Courir un marathon, en France ou à l’étranger, n’est jamais anodin.
Mais courir son deuxième marathon à l’étranger, dans une ville vibrante comme Manchester, au milieu de 42 000 coureurs… c’est une expérience encore différente.
Mi-avril, j’ai pris le départ du marathon de Manchester en Angleterre avec cette excitation particulière que seuls les grands week-ends running procurent. Celui où l’on mélange voyage, découverte, stress d’avant course et cette petite dose d’inconnu qui rend l’aventure encore plus intense.
Et ce marathon a tenu toutes ses promesses.
Entre l’ambiance incroyable tout au long du parcours, l’énergie du public anglais, les rues de Manchester noires de monde et cette arrivée franchie en 3 h 31, ce week-end restera longtemps gravé dans ma mémoire.
J’ai pris un peu de temps pour redescendre de mon petit nuage anglais, mais je vous livre à présent le récit de mon marathon de Manchester.
Pourquoi choisir le marathon de Manchester ?

L’an dernier, j’ai couru mon premier « vrai » marathon à Paris : c’était avant tout un choix pratique, l’organisation paraissait plus simple. Même si le moment avait été dingue émotionnellement, je ne souhaitais pas réitérer cette expérience : j’aime en effet explorer, découvrir en baskets de nouveaux endroits.
Quand on commence à regarder les marathons européens, Manchester revient souvent parmi les courses les plus appréciées au Royaume-Uni. Et après l’avoir vécu, je comprends totalement pourquoi.
Le marathon de Manchester séduit par plusieurs aspects :
- un parcours réputé roulant,
- une ambiance exceptionnelle,
- une organisation impressionnante,
- et une ville parfaite pour un city-trip running.
J’avais aussi envie de vivre un marathon à l’anglaise.
On connaît la passion des Britanniques pour le sport, le football notamment (j’ai en plus travaillé quelques années dans cet univers) et les grands événements populaires. Mais découvrir cette ferveur sur 42 kilomètres est encore autre chose.
Dès notre arrivée, l’atmosphère du week-end se ressentait partout dans la ville.

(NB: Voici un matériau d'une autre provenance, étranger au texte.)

(** * Further properties of the engine *)

(** ** The selector *)

(** X1. With a draw in [0, 1), [getNextWsServer] returns [undefined]
    exactly when every entry of the candidate array is excluded;
    otherwise it returns an entry that is not excluded and that no
    entry that is not excluded outweighs. *)
Theorem getNextWsServer_undefined_iff_exhausted (env : Env) (ua : UA) :
  (0 <= Math_random env)%Q → (Math_random env < 1)%Q →
  (result (getNextWsServer env ua) = Return None ↔
   ∀ s, s ∈ outbound_proxy_set (configuration ua) → ws_status s = 2) ∧
  ((∃ s, s ∈ outbound_proxy_set (configuration ua) ∧ ws_status s ≠ 2) →
   ∃ r s, result (getNextWsServer env ua) = Return (Some r) ∧
          outbound_proxy_set (configuration ua) !! r = Some s ∧
          ws_status s ≠ 2 ∧
          ∀ j s', outbound_proxy_set (configuration ua) !! j = Some s' →
                  ws_status s' ≠ 2 → weight s' ≤ weight s).
Proof.
  intros Hq0 Hq1.
  assert (Hsome :
    (∃ s, s ∈ outbound_proxy_set (configuration ua) ∧ ws_status s ≠ 2) →
    ∃ r s, result (getNextWsServer env ua) = Return (Some r) ∧
           outbound_proxy_set (configuration ua) !! r = Some s ∧
           ws_status s ≠ 2 ∧
           ∀ j s', outbound_proxy_set (configuration ua) !! j = Some s' →
                   ws_status s' ≠ 2 → weight s' ≤ weight s).
  { intros Hex.
    destruct (getNextWsServer_returns env ua Hq0 Hq1 Hex) as [r Hr].
    destruct (getNextWsServer_some env ua r Hr) as (s & Hs).
    by exists r, s. }
  split; [| exact Hsome].
  split; [| apply getNextWsServer_none].
  intros Hnone s Hs.
  destruct (decide (ws_status s = 2)) as [| Hne]; [done | exfalso].
  destruct Hsome as (r & s' & Hr & _); [by exists s |].
  rewrite Hr in Hnone. discriminate.
Qed.

Lemma getNextWsServer_undefined_iff_exhausted_witness :
  ∃ r s, result (getNextWsServer quiet_env alice_init) = Return (Some r) ∧
         outbound_proxy_set (configuration alice_init) !! r = Some s ∧
         ws_status s ≠ 2 ∧
         ∀ j s', outbound_proxy_set (configuration alice_init) !! j = Some s' →
                 ws_status s' ≠ 2 → weight s' ≤ weight s.
Proof.
  apply (getNextWsServer_undefined_iff_exhausted quiet_env alice_init).
  - discriminate.
  - reflexivity.
  - exists {| ws_uri := "ws://a.example.com/"; weight := 1; ws_status := 0 |}.
    split; [by left | discriminate].
Defined.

Découvrir Manchester autrement

Ce que j’aime avec les courses à l’étranger, c’est cette sensation de découvrir une ville (ou un pays) d’une manière totalement différente.
Comme vous le savez, mes divers ultras au Mexique, en Inde, ou encore mes off en Albanie, Crète et autres, témoignent de mes passions.
Quand on s’intéresse à l’histoire de la ville, on se rend compte que Manchester possède une identité forte : industrielle, sportive, vivante, populaire, la ville dégage une vraie personnalité. On sent dès l’arrivée son ancrage, sa culture footballistique omniprésente et cette ambiance typiquement anglaise entre pubs, briques rouges et quartiers animés.
Que dire de son emblème ? J’ai découvert le symbole de la Bee sur chaque mur, des enseignes, des arrêts de bus, des sculptures, des affiches, etc.

Ma rencontre avec cette ville était donc inévitable.
J’avais choisi de loger chez l’habitant à côté d’Old Trafford, le mythique stade de Manchester United. Pour les amateurs de sport, difficile de ne pas ressentir quelque chose en passant devant ce lieu chargé d’histoire. Outre les grands championnats qui s’y déroulent et font vibrer la ville, Old Trafford est également un lieu de mémoire pour le crash de Munich : on peut en effet y trouver une plaque avec les noms des joueurs ayant perdu la vie dans cet accident et une horloge arrêtée à l’heure de la tragédie.
Mais revenons à nos baskets : les jours précédant la course, les rues étaient déjà remplies de coureurs venus du monde entier. On croisait des vestes finishers d’anciens majors, des groupes de running, des familles venues encourager… Toute la ville semblait vivre au rythme du marathon.
Et c’est aussi ça que j’aime dans ces week-ends : cette impression d’appartenir, le temps de quelques jours, à une immense communauté.
Une véritable expérience clients avec le Adidas store

Le vrai point de ralliement des runners était l’Adidas Store dans l’une des rues principales de Manchester : l’accueil dans le magasin était juste incroyable. Après avoir récupéré mon dossard, je me suis dirigée vers l’un des corners proposant des massages gratuits dans un caisson. Une belle façon de se décontracter pendant une bonne vingtaine de minutes.
Dans un coin de l’enseigne nous attendait un barista avec une carte étoffée : lattes divers, matchas, cappuccinos, l’occasion de rencontrer de futurs marathoniens des quatre coins du globe et d’échanger autour de nos courses.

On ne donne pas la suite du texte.